Work item |
If a line in the entries contains the string "option", include that line in your answer.

Stored dataset items
(** The input kinds of a definition are never empty and never repeated:
    the image kind is there exactly when the summary declares an image
    input, and the text kind exactly when it declares a text input or
    declares no image input (text is the fallback). *)
Theorem mapInputModalities_kinds (summary : BedrockModelSummary) :
  mapInputModalities summary <> [] /\
  NoDup (mapInputModalities summary) /\
  (In ImageInput (mapInputModalities summary) <-> declaresInput "image" summary) /\
  (In TextInput (mapInputModalities summary) <->
   declaresInput "text" summary \/ ~ declaresInput "image" summary).
Proof.
  unfold declaresInput.
  change (mapInputModalities summary) with
    (match fold_left addModality (orDefault (inputModalities summary) []) [] with
     | [] => setAdd TextInput
               (fold_left addModality (orDefault (inputModalities summary) []) [])
     | _ => fold_left addModality (orDefault (inputModalities summary) []) []
     end).
  destruct (addModality_fold (orDefault (inputModalities summary) []) [] (@NoDup_nil_2 Modality))
    as (Hnd & Ht & Hi).
  destruct (fold_left addModality (orDefault (inputModalities summary) []) [])
    as [|k ks] eqn:E.
  - simpl in Ht, Hi. split; [discriminate|]. split; [apply NoDup_singleton|].
    split.
    + split; [intros [?|[]]; discriminate|].
      intros Hx. exfalso. apply (proj2 Hi). right. exact Hx.
    + split; [|intros _; left; reflexivity].
      intros _. right. intros Hx. apply (proj2 Hi). right. exact Hx.
  - split; [discriminate|]. split; [exact Hnd|].
    destruct Ht as [Ht1 Ht2], Hi as [Hi1 Hi2]. split; [split|split].
    + intros Hk. destruct (Hi1 Hk) as [[]|Hx]. exact Hx.
    + intros Hx. apply Hi2. right. exact Hx.
    + intros Hk. destruct (Ht1 Hk) as [[]|Hx]. left. exact Hx.
    + intros [Hx|Hno]; [apply Ht2; right; exact Hx|].
      destruct k; [left; reflexivity|].
      exfalso. apply Hno. destruct (Hi1 (or_introl eq_refl)) as [[]|Hx]. exact Hx.
Qed.

End DiscoveryMore.

(** ** Model discovery: the normalised provider filter *)

Module FilterMore.
Import JS JSFacts JSMore SortFacts Discovery FilterSpec FetchSpec CacheKeySpec.

#[local] Existing Instance codeUnitOrder_trans.
#[local] Existing Instance codeUnitOrder_antisym.

Lemma toLowerChar_idempotent c : toLowerChar (toLowerChar c) = toLowerChar c.
Proof.
  apply Ascii.eqb_eq.
  apply (forall_ascii (fun c => Ascii.eqb (toLowerChar (toLowerChar c)) (toLowerChar c))).
  vm_compute. reflexivity.
Qed.

Lemma toLowerCase_idempotent s : toLowerCase (toLowerCase s) = toLowerCase s.
Proof.
  unfold toLowerCase. induction s as [|c s IH]; simpl; [reflexivity|].
  rewrite toLowerChar_idempotent, IH. reflexivity.
Qed.

(** A normalised entry is left as it is by normalisation. *)
Lemma normalized_fixed e :
  toLowerCase (trim (toLowerCase (trim e))) = toLowerCase (trim e).
Proof.
  rewrite trim_toLowerCase, trim_idempotent. apply toLowerCase_idempotent.
Qed.

Lemma normalizeProviderFilter_as_entries filter :
  normalizeProviderFilter filter
  = toSorted codeUnitLe (arrayFromSet [] (normalizedEntries (orDefault filter []))).
Proof. destruct filter as [[|e l]|]; reflexivity. Qed.

Lemma elem_of_normalizeProviderFilter x filter :
  x ∈ normalizeProviderFilter filter <->
  exists e, e ∈ orDefault filter [] /\ x = toLowerCase (trim e) /\ x <> "".
Proof.
  rewrite normalizeProviderFilter_as_entries, toSorted_Permutation.
  rewrite elem_of_arrayFromSet, elem_of_normalizedEntries.
  rewrite elem_of_nil. tauto.
Qed.

Lemma NoDup_normalizeProviderFilter filter : NoDup (normalizeProviderFilter filter).
Proof.
  rewrite normalizeProviderFilter_as_entries, toSorted_Permutation.
  apply NoDup_arrayFromSet.
Qed.

Lemma Sorted_normalizeProviderFilter filter :
  Sorted codeUnitOrder (normalizeProviderFilter filter).
Proof.
  rewrite normalizeProviderFilter_as_entries.
  apply (toSorted_Sorted codeUnitLe codeUnitLe_total).
Qed.

(** The normalised filter is a canonical form: it holds exactly the
    entries of the filter trimmed and lower-cased, without the blank ones,
    each once, in ascending order of code units. *)
Theorem normalizeProviderFilter_canonical (filter : option (list string)) :
  Sorted codeUnitOrder (normalizeProviderFilter filter) /\
  NoDup (normalizeProviderFilter filter) /\
  forall x, In x (normalizeProviderFilter filter) <->
            exists e, In e (orDefault filter []) /\ x = toLowerCase (trim e) /\ x <> "".
Proof.
  split; [apply Sorted_normalizeProviderFilter|].
  split; [apply NoDup_normalizeProviderFilter|].
  intros x. rewrite <- list_elem_of_In, elem_of_normalizeProviderFilter.
  split; intros (e & He & Hx); exists e; (split; [apply list_elem_of_In; exact He | exact Hx]).
Qed.

(** Normalising a filter that is already normalised changes nothing. *)
Theorem normalizeProviderFilter_idempotent (filter : option (list string)) :
  normalizeProviderFilter (Some (normalizeProviderFilter filter))
  = normalizeProviderFilter filter.
Proof.
  apply (Sorted_unique codeUnitOrder);
    try apply Sorted_normalizeProviderFilter.
  apply NoDup_Permutation; try apply NoDup_normalizeProviderFilter.
  intros x. rewrite (elem_of_normalizeProviderFilter x (Some _)). simpl. split.
  - intros (e & He & -> & Hne).
    apply elem_of_normalizeProviderFilter in He as (e0 & He0 & -> & Hne0).
    rewrite normalized_fixed. apply elem_of_normalizeProviderFilter. eauto.
  - intros Hx. exists x. split; [exact Hx|].
    apply elem_of_normalizeProviderFilter in Hx as (e0 & He0 & -> & Hne0).
    rewrite normalized_fixed. auto.
Qed.

(** The filter names the provider [p]: one of its entries equals [p] up
    to case and surrounding white space. *)
Definition filterNames (filter : option (list string)) (p : string) : Prop :=
  exists e, In e (orDefault filter []) /\ eqIgnoreCase (trim e) (trim p) = true.

Lemma normalizeProviderFilter_nil_iff filter :
  normalizeProviderFilter filter = [] <->
  forall e, In e (orDefault filter []) -> isBlank e = true.
Proof.
  split.
  - intros Hnil e He. apply isBlank_lower_trim.
    destruct (toLowerCase (trim e)) as [|c r] eqn:E; [reflexivity|].
    assert (String c r ∈ normalizeProviderFilter filter) as Hin.
    { apply elem_of_normalizeProviderFilter. exists e.
      split; [apply list_elem_of_In; exact He|]. split; [congruence | discriminate]. }
    rewrite Hnil in Hin. apply elem_of_nil in Hin. contradiction.
  - intros Hall. destruct (normalizeProviderFilter filter) as [|x l] eqn:E; [reflexivity|].
    assert (x ∈ normalizeProviderFilter filter) as Hin by (rewrite E; left).
    apply elem_of_normalizeProviderFilter in Hin as (e & He & -> & Hne).
    exfalso. apply Hne. apply isBlank_lower_trim, Hall, list_elem_of_In, He.
Qed.

(** Under the normalised filter, a summary with a provider name passes
    exactly when the filter has only blank entries (or none), or the
    provider name is not blank and the filter names it up to case and
    surrounding white space. *)
Theorem matchesProviderFilter_normalized
    (summary : BedrockModelSummary) (filter : option (list string)) (p : string) :
  providerName summary = Some p ->
  (matchesProviderFilter summary (normalizeProviderFilter filter) = true <->
   (forall e, In e (orDefault filter []) -> isBlank e = true) \/
   (isBlank p = false /\ filterNames filter p)).
Proof.
  intros Hp. rewrite <- normalizeProviderFilter_nil_iff.
  unfold matchesProviderFilter. rewrite Hp.
  destruct (normalizeProviderFilter filter) as [|x l] eqn:E; [tauto|].
  rewrite <- E.
  assert (truthy (toLowerCase (trim p)) = negb (isBlank p)) as Htruthy.
  { destruct (isBlank p) eqn:B.
    - apply isBlank_lower_trim in B. rewrite B. reflexivity.
    - destruct (toLowerCase (trim p)) eqn:L; [|reflexivity].
      apply isBlank_lower_trim in L. congruence. }
  rewrite Htruthy, negb_involutive.
  destruct (isBlank p) eqn:B.
  - split; [discriminate|]. intros [Hnil|[Hb _]]; [congruence | discriminate].
  - rewrite arrayIncludes_In, <- list_elem_of_In, elem_of_normalizeProviderFilter.
    split.
    + intros (e & He & Heq & Hne). right. split; [reflexivity|].
      exists e. split; [apply list_elem_of_In; exact He|].
      rewrite eqIgnoreCase_lower. apply String.eqb_eq. congruence.
    + intros [Hnil|[_ (e & He & Heq)]]; [congruence|].
      rewrite eqIgnoreCase_lower in Heq. apply String.eqb_eq in Heq.
      exists e. split; [apply list_elem_of_In; exact He|]. split; [congruence|].
      intros L. apply isBlank_lower_trim in L. congruence.
Qed.

Lemma matchesProviderFilter_normalized_witness :
  matchesProviderFilter Scenarios.claudeSummary
    (normalizeProviderFilter (Some [" ANTHROPIC "; "amazon"])) = true.
Proof.
  apply (proj2 (matchesProviderFilter_normalized Scenarios.claudeSummary
                  (Some [" ANTHROPIC "; "amazon"]) "Anthropic" eq_refl)).
  right. split; [reflexivity|].
  exists " ANTHROPIC ". split; [left; reflexivity | reflexivity].
Defined.

End FilterMore.

(** ** Model discovery: the inference-profile map *)

Module ProfileMapMore.
Import JS JSFacts JSMore SortFacts Discovery FilterSpec FetchSpec.

(** *** Searching a string *)

(** [p] occurs in [s] after [a] and before [b], and nowhere earlier. *)
Definition firstOccurrence (p s a b : string) : Prop :=
  s = a ++ p ++ b /\
  forall a' b', s = a' ++ p ++ b' -> String.length a <= String.length a'.

Lemma indexOf_unfold p s :
  indexOf p s =
  if String.prefix p s then 0%Z
  else match s with
       | EmptyString => (-1)%Z
       | String _ r => if (indexOf p r <? 0)%Z then (-1)%Z else (indexOf p r + 1)%Z
       end.
Proof. destruct s; reflexivity. Qed.

Lemma prefix_occurrence p b : String.prefix p (p ++ b) = true.
Proof. apply prefix_append. Qed.

Lemma indexOf_range p s : (-1 <= indexOf p s)%Z.
Proof.
  induction s as [|c r IH]; rewrite indexOf_unfold;
    destruct (String.prefix p _); try lia.
  destruct (indexOf p r <? 0)%Z eqn:E; lia.
Qed.

Lemma indexOf_absent p s :
  (indexOf p s < 0)%Z -> forall a b, s <> a ++ p ++ b.
Proof.
  induction s as [|c r IH]; rewrite indexOf_unfold; intros Hi a b Hs.
  - destruct a as [|x a]; [|discriminate].
    pose proof (prefix_occurrence p b) as P.
      change ("" ++ p ++ b) with (p ++ b) in Hs. rewrite <- Hs in P.
    rewrite P in Hi. lia.
  - destruct a as [|x a].
    + pose proof (prefix_occurrence p b) as P.
      change ("" ++ p ++ b) with (p ++ b) in Hs. rewrite <- Hs in P.
      rewrite P in Hi. lia.
    + rewrite append_cons in Hs. injection Hs as -> Hr.
      destruct (String.prefix p (String x r)); [lia|].
      destruct (indexOf p r <? 0)%Z eqn:E.
      * apply Z.ltb_lt in E. exact (IH E a b Hr).
      * apply Z.ltb_ge in E. lia.
Qed.

Lemma indexOf_present p s :
  (0 <= indexOf p s)%Z ->
  exists a b, firstOccurrence p s a b /\ indexOf p s = Z.of_nat (String.length a).
Proof.
  induction s as [|c r IH]; rewrite indexOf_unfold.
  - destruct (String.prefix p "") eqn:P; [|lia]. intros _.
    exists "", (slice (String.length p) "").
    split; [|reflexivity]. split; [apply (prefix_slice p "" P)|].
    intros a' b' _. simpl. lia.
  - destruct (String.prefix p (String c r)) eqn:P.
    + intros _. exists "", (slice (String.length p) (String c r)).
      split; [|reflexivity]. split; [apply (prefix_slice _ _ P)|].
      intros a' b' _. simpl. lia.
    + destruct (indexOf p r <? 0)%Z eqn:E; [lia|]. intros _.
      apply Z.ltb_ge in E. destruct (IH E) as (a & b & [Hs Hmin] & Hi).
      exists (String c a), b. split.
      * split; [rewrite append_cons, <- Hs; reflexivity|].
        intros [|x a'] b' Hs'.
        -- pose proof (prefix_occurrence p b') as P'.
           change ("" ++ p ++ b') with (p ++ b') in Hs'.
           rewrite <- Hs' in P'. congruence.
        -- rewrite append_cons in Hs'. injection Hs' as -> Hr.
           simpl. apply le_n_S. exact (Hmin a' b' Hr).
      * rewrite Hi. simpl String.length. lia.
Qed.

Lemma append_same_length a b a' b' :
  a ++ b = a' ++ b' -> String.length a = String.length a' -> a = a' /\ b = b'.
Proof.
  revert a'. induction a as [|x a IH]; intros [|y a']; simpl; try discriminate.
  - auto.
  - intros [= -> Hr] [= Hl]. destruct (IH a' Hr Hl) as [-> ->]. auto.
Qed.

(** [indexOf] finds the first occurrence, and [-1] when there is none. *)
Lemma indexOf_firstOccurrence p s a b :
  firstOccurrence p s a b -> indexOf p s = Z.of_nat (String.length a).
Proof.
  intros [Hs Hmin].
  destruct (Z.ltb_spec (indexOf p s) 0) as [Hneg|Hpos].
  - exfalso. exact (indexOf_absent p s Hneg a b Hs).
  - destruct (indexOf_present p s Hpos) as (a0 & b0 & [Hs0 Hmin0] & ->).
    f_equal. apply Nat.le_antisymm; [exact (Hmin0 a b Hs) | exact (Hmin a0 b0 Hs0)].
Qed.

Lemma slice_add n p s :
  slice (n + String.length p) s = slice (String.length p) (slice n s).
Proof.
  revert s. induction n as [|n IH]; intros s; [reflexivity|].
  destruct s as [|c r]; simpl; [destruct (String.length p); reflexivity | apply IH].
Qed.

Exercise response |
Theorem normalizeProviderFilter_canonical (filter : option (list string)) :
Theorem normalizeProviderFilter_idempotent (filter : option (list string)) :
Definition filterNames (filter : option (list string)) (p : string) : Prop :=
    (summary : BedrockModelSummary) (filter : option (list string)) (p : string) :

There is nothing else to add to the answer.